(Bloomberg) -- Serbia blocked plans for Europe’s biggest lithium mine -- a flagship project of Rio Tinto Group’s new chief executive -- in a dramatic response to local opposition that’s set to pile more pressure on future supply of the crucial battery metal.
The decision announced Thursday shows how it’s getting increasingly difficult to build new mines -- even for commodities at the center of the world’s efforts to decarbonize. Both battery and carmakers face growing concerns about future supply of lithium, and prices have spiked to records this year as demand surges.

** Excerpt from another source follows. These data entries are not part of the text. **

(** [sorted(names)]. *)
Definition sorted (names : list text) : list text := merge_sort text_le names.

Module Formatter.

Abbreviation row := (list text).

Definition not_available : text := txt "Not available".

Definition fee_types : list text :=
  map txt ["Member Type"; "Enrollment 12 M"; "Main Dues 12M"; "Enrollment MTM";
           "Main Dues MTM"; "Add Adult"; "Add Youth"; "Add Child";
           "Preferred"; "Elevate"; "Non-EFT Fee"; "Credit Card Service Fee"]%string.

Definition is_nonempty (t : text) : bool :=
  match t with [] => false | _ => true end.

Definition clean_price (value : text) : text :=
  if negb (is_nonempty value) || text_eqb (strip value) []
     || text_eqb (strip value) (txt "-")
  then not_available
  else
    let value := strip value in
    if text_eqb value (txt "$-") then not_available
    else if text_eqb value (txt "$") then not_available
    else value.

(** [row[i].strip()], for an index within the row. *)
Definition cell (r : row) (i : nat) : text :=
  match r !! i with Some v => strip v | None => [] end.

(** What [all_clubs] keeps for a club id. *)
Record club_info : Type := {
  name : text;
  level : text;
  local_name : text;
  local_access : text;
  elevate_offering : text
}.

(** Insertion-ordered dictionaries, as association lists. *)
Fixpoint assoc_get {V : Type} (k : text) (d : list (text * V)) : option V :=
  match d with
  | [] => None
  | (k', v) :: d' => if text_eqb k k' then Some v else assoc_get k d'
  end.

Definition assoc_has {V : Type} (k : text) (d : list (text * V)) : bool :=
  match assoc_get k d with Some _ => true | None => false end.

(** [d[k].append(x)] on a [defaultdict(list)]. *)
Fixpoint assoc_append {V : Type} (k : text) (x : V) (d : list (text * list V))
    : list (text * list V) :=
  match d with
  | [] => [(k, [x])]
  | (k', xs) :: d' =>
      if text_eqb k k' then (k', xs ++ [x]) :: d'
      else (k', xs) :: assoc_append k x d'
  end.

Definition get_network_clubs (local_access local_name club_name : text)
    (all_clubs : list (text * club_info)) : list text :=
  if negb (is_nonempty local_name) || text_eqb local_name (txt "NA") then []
  else
    sorted (omap (fun kv => if text_eqb (Formatter.local_name (snd kv)) local_name
                            then Some (name (snd kv)) else None) all_clubs).

Definition shows_availability (value : text) : bool :=
  is_nonempty value
  && ((contains (txt "$") value && existsb isdigit_char value)
      || (negb (text_eqb value []) && negb (text_eqb value (txt "-")))).

Definition program_status (rows : list row) (col_idx : nat) : text :=
  if existsb (fun r => match r !! col_idx with
                       | Some v => shows_availability (strip v)
                       | None => false
                       end) rows
  then txt "available" else txt "not available".

Definition get_program_availability (rows : list row)
    (available_programs : list (text * nat)) : list (text * text) :=
  map (fun pc => (fst pc, program_status rows (snd pc))) available_programs.

Definition program_exact_matches : list (text * list text) :=
  [(txt "SILVER SNEAKERS", [txt "silver sneakers"]);
   (txt "ASH - Standard", [txt "ash - standard"; txt "ash standard"]);
   (txt "ASH - Premium", [txt "ash - premium"; txt "ash premium"]);
   (txt "Optum - Classic Core", [txt "optum - classic core"; txt "optum classic core"]);
   (txt "Optum - Premium Elite", [txt "optum - premium elite"; txt "optum premium elite"]);
   (txt "OPTUM RENEW", [txt "optum renew"; txt "optum renew - nfc"]);
   (txt "Peer Fit", [txt "peer fit"; txt "peerfit"])].

(** A header names the program by one of its patterns. *)
Definition header_matches (header_lower pattern : text) : bool :=
  let pattern_lower := lower pattern in
  (text_eqb pattern_lower header_lower
   || text_eqb header_lower pattern_lower
   || starts_with (pattern_lower ++ txt " -") header_lower
   || starts_with (pattern_lower ++ txt " ") header_lower
   || ends_with (txt " - " ++ pattern_lower) header_lower
   || ends_with (txt " " ++ pattern_lower) header_lower)
  && negb (contains (txt "silver sneakers") pattern_lower
           && (contains (txt "soccer") header_lower
               || contains (txt "academy") header_lower)).

Definition detect_in_header (idx : nat) (header : text)
    (detected : list (text * nat)) : list (text * nat) :=
  let header_lower := lower (strip header) in
  foldl (fun det pp =>
           if assoc_has (fst pp) det then det
           else if existsb (header_matches header_lower) (snd pp)
                then det ++ [(fst pp, idx)]
                else det)
        detected program_exact_matches.

Definition detect_availability_columns (headers : list text) : list (text * nat) :=
  foldl (fun det ih => detect_in_header (fst ih) (snd ih) det) []
        (DynamicPricing.enumerate_from 0 headers).

(** The rows kept: at least 15 cells, a club name that is not empty and
    not the header's. *)
Definition is_data_row (r : row) : bool :=
  negb (length r <? 15)%nat
  && is_nonempty (cell r 1) && negb (text_eqb (cell r 1) (txt "Club Name")).

Definition info_of (r : row) : club_info :=
  {| name := cell r 1; level := cell r 2; local_name := cell r 3;
     local_access := cell r 4; elevate_offering := cell r 5 |}.

(** [all_clubs] and [club_data_by_name] after the rows are read. *)
Definition read_row (acc : list (text * club_info) * list (text * list row))
    (r : row) : list (text * club_info) * list (text * list row) :=
  if is_data_row r then
    (if assoc_has (cell r 0) (fst acc) then fst acc
     else fst acc ++ [(cell r 0, info_of r)],
     assoc_append (cell r 1) r (snd acc))
  else acc.

Definition read_rows (rows : list row)
    : list (text * club_info) * list (text * list row) :=
  foldl read_row ([], []) rows.

(** The three prices of a row. *)
Definition prices_of (r : row) : text * text * text :=
  if text_eqb (cell r 6) (txt "Member Type") then
    let plain i := match r !! i with
                   | Some v => if is_nonempty (strip v) then strip v else not_available
                   | None => not_available
                   end in
    (plain 12%nat, plain 13%nat, plain 14%nat)
  else
    let price i := match r !! i with
                   | Some v => clean_price v
                   | None => not_available
                   end in
    (price 12%nat, price 13%nat, price 14%nat).

(** [fee_data]: the prices by fee type, a later row replacing an earlier. *)
Definition fee_data_of (rows : list row) : gmap text (text * text * text) :=
  foldl (fun fd r => if (length r <? 15)%nat then fd
                     else <[cell r 6 := prices_of r]> fd) ∅ rows.

Definition fee_line (fee_type : text) (data : text * text * text) : text :=
  fee_type ++ txt ": One Club: " ++ fst (fst data) ++ txt " | "
    ++ txt "Local Network: " ++ snd (fst data) ++ txt " | "
    ++ txt "Lifestyle Network Plus: " ++ snd data.

Definition program_order : list text :=
  map txt ["SILVER SNEAKERS"; "ASH - Standard"; "ASH - Premium";
           "Optum - Classic Core"; "Optum - Premium Elite"; "OPTUM RENEW";
           "Peer Fit"]%string.

Definition availability_lines (rows : list row)
    (availability_programs : list (text * nat)) : list text :=
  match availability_programs with
  | [] => []
  | _ =>
      let program_availability := get_program_availability rows availability_programs in
      let availability_parts :=
        omap (fun program =>
                if assoc_has program availability_programs then
                  Some (program ++ txt ": "
                          ++ match assoc_get program program_availability with
                             | Some status => status
                             | None => txt "not available"
                             end)
                else None) program_order in
      match availability_parts with
      | [] => []
      | _ => [txt "Availability:"; join (txt " | ") availability_parts]
      end
  end.
Lemma filter_insert_same (l : list Partition) :
  forall (k : nat) (p p' : Partition),
    l !! k = Some p -> agg_candidate p' = agg_candidate p ->
    length (List.filter agg_candidate (<[ k := p' ]> l))
    = length (List.filter agg_candidate l).
Proof.
  induction l as [|q l IH]; intros k p p' Hk Hp; [discriminate|].
  destruct k as [|k].
  - cbn in *. inversion Hk; subst. rewrite Hp. now destruct (agg_candidate p).
  - change (<[ S k := p' ]> (q :: l)) with (q :: <[ k := p' ]> l).
    cbn [List.filter]. destruct (agg_candidate q); cbn [length];
      rewrite (IH k p p' Hk Hp); reflexivity.
Qed.

(** When [SpillPartition] returns OK one candidate fewer is left. *)
Lemma SpillPartition_candidates (st : St) :
  match fst (SpillPartition st) with
  | inr _ => S (candidates (fst (snd (SpillPartition st)))) = candidates (fst st)
  | inl _ => (candidates (fst (snd (SpillPartition st))) <= candidates (fst st))%nat
  end.
Proof.
  destruct st as [n w].
  destruct (agg_SpillPartition_outcome sizeof_Bucket HashTable_size HashTable_ByteSize
              bytes_in_mem n w) as (_ & Hnone & Hsome).
  destruct (Z.eq_dec (Agg.SpillPartition_pick HashTable_ByteSize bytes_in_mem
                        (hash_partitions_ n) 0 0 (-1)) (-1)) as [Heq|Hne].
  - rewrite (Hnone Heq). cbn. lia.
  - destruct (Hsome Hne) as (k & p & Hr & Hk & Hcand & _ & _ & _ & _ & _).
    rewrite agg_SpillPartition_unfold. cbv zeta. rewrite Hr.
    replace (Z.of_nat k =? -1) with false by (symmetry; apply Z.eqb_neq; lia).
    rewrite Nat2Z.id.
    set (n0 := set_hash_tbls n (<[ k := false ]> (hash_tbls_ n))).
    destruct (agg_Spill_effect sizeof_Bucket HashTable_size k n0 w p Hk)
      as (Hl & Hnone' & Hcl & _).
    set (st' := snd (Partition_Spill sizeof_Bucket HashTable_size k (n0, w))) in *.
    set (p' := default (new_Partition 0) (hash_partitions_ (fst st') !! k)) in *.
    assert (Hp' : agg_candidate p' = false).
    { unfold agg_candidate, is_spilled. rewrite Hnone'. apply andb_false_r. }
    unfold candidates. rewrite Hl. cbn [fst hash_partitions_ n0 set_hash_tbls].
    pose proof (filter_insert_drops (hash_partitions_ n) k p p' Hk Hcand Hp') as Hd.
    destruct (fst (Partition_Spill _ _ _ _)); lia.
Qed.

Read more: Supply Squeeze Risks Are Pushing Lithium Higher and Higher
Serbia has put a “full stop” on Rio’s Jadar project, Prime Minister Ana Brnabic told reporters. The project has become a hot-button issue with less than three months before general elections in Serbia, after a groundswell of opposition over environmental concerns brought cities to a standstill during marches in December. Public pressure on Brnabic and President Aleksandar Vucic has continued to intensify even after the government offered a referendum on the mine.
It’s also a serious blow to Rio’s new CEO, Jakob Stausholm, who’s only been in the job for a year. Approving the Jadar project was one of his first big decisions as the company seeks to move on from the destruction of a 46,000-year-old Aboriginal rock shelter that cost his predecessor his job.
Rio only announced its plans to develop the $2.4 billion project in July. Yet the commitment came before the company had secured all the licenses it needed and quickly became a political issue, seized on by both environmentalists and opposition politicians. That led to thousands of protesters taking to the streets in late 2021.
The opposition Rio faces is being replicated around the world as communities decide that the offer of jobs and taxes that mining offers often isn’t worth the inevitable impact on the local environment. Copper projects in Peru and the U.S., to lithium mines in Nevada are among mines with resources essential to the global energy transition that are currently facing major roadblocks.
Read more: The World Wants More Lithium But Doesn’t Want More Mines
On paper, Rio’s lithium project should have been a sure thing. The mine was planned to be built on farmland, not virgin forest, and be just a 10-hour drive from Germany’s car-making epicenter.
Rio Tinto has always operated in compliance with Serbian laws, it said in a statement after Brnabic’s announcement.
“Rio Tinto is reviewing the legal basis of this decision and the implications for our activities and our people in Serbia,” it said.
Rio had initially said it planned to start operating at the mine in 2026. However, the company said earlier this week it was now expecting first production no earlier than 2027, due to delays in receiving a license it needed before publishing an environmental-impact assessment.
The zoning plan and all decrees related to the project have been canceled, Brnabic said Thursday. “We met all the demands of environmentalist protests and put a stop to Rio Tinto in Serbia,” she said. “Everything is finished. It’s over.”
She didn’t respond to questions on whether the government would allow lithium mining in the future.
When Rio announced the project, it said it was dependent on it getting the necessary approvals in Serbia. At the time, it was the first big move by a mining major into lithium, though Rio has since also agreed to buy a lithium project in Argentina.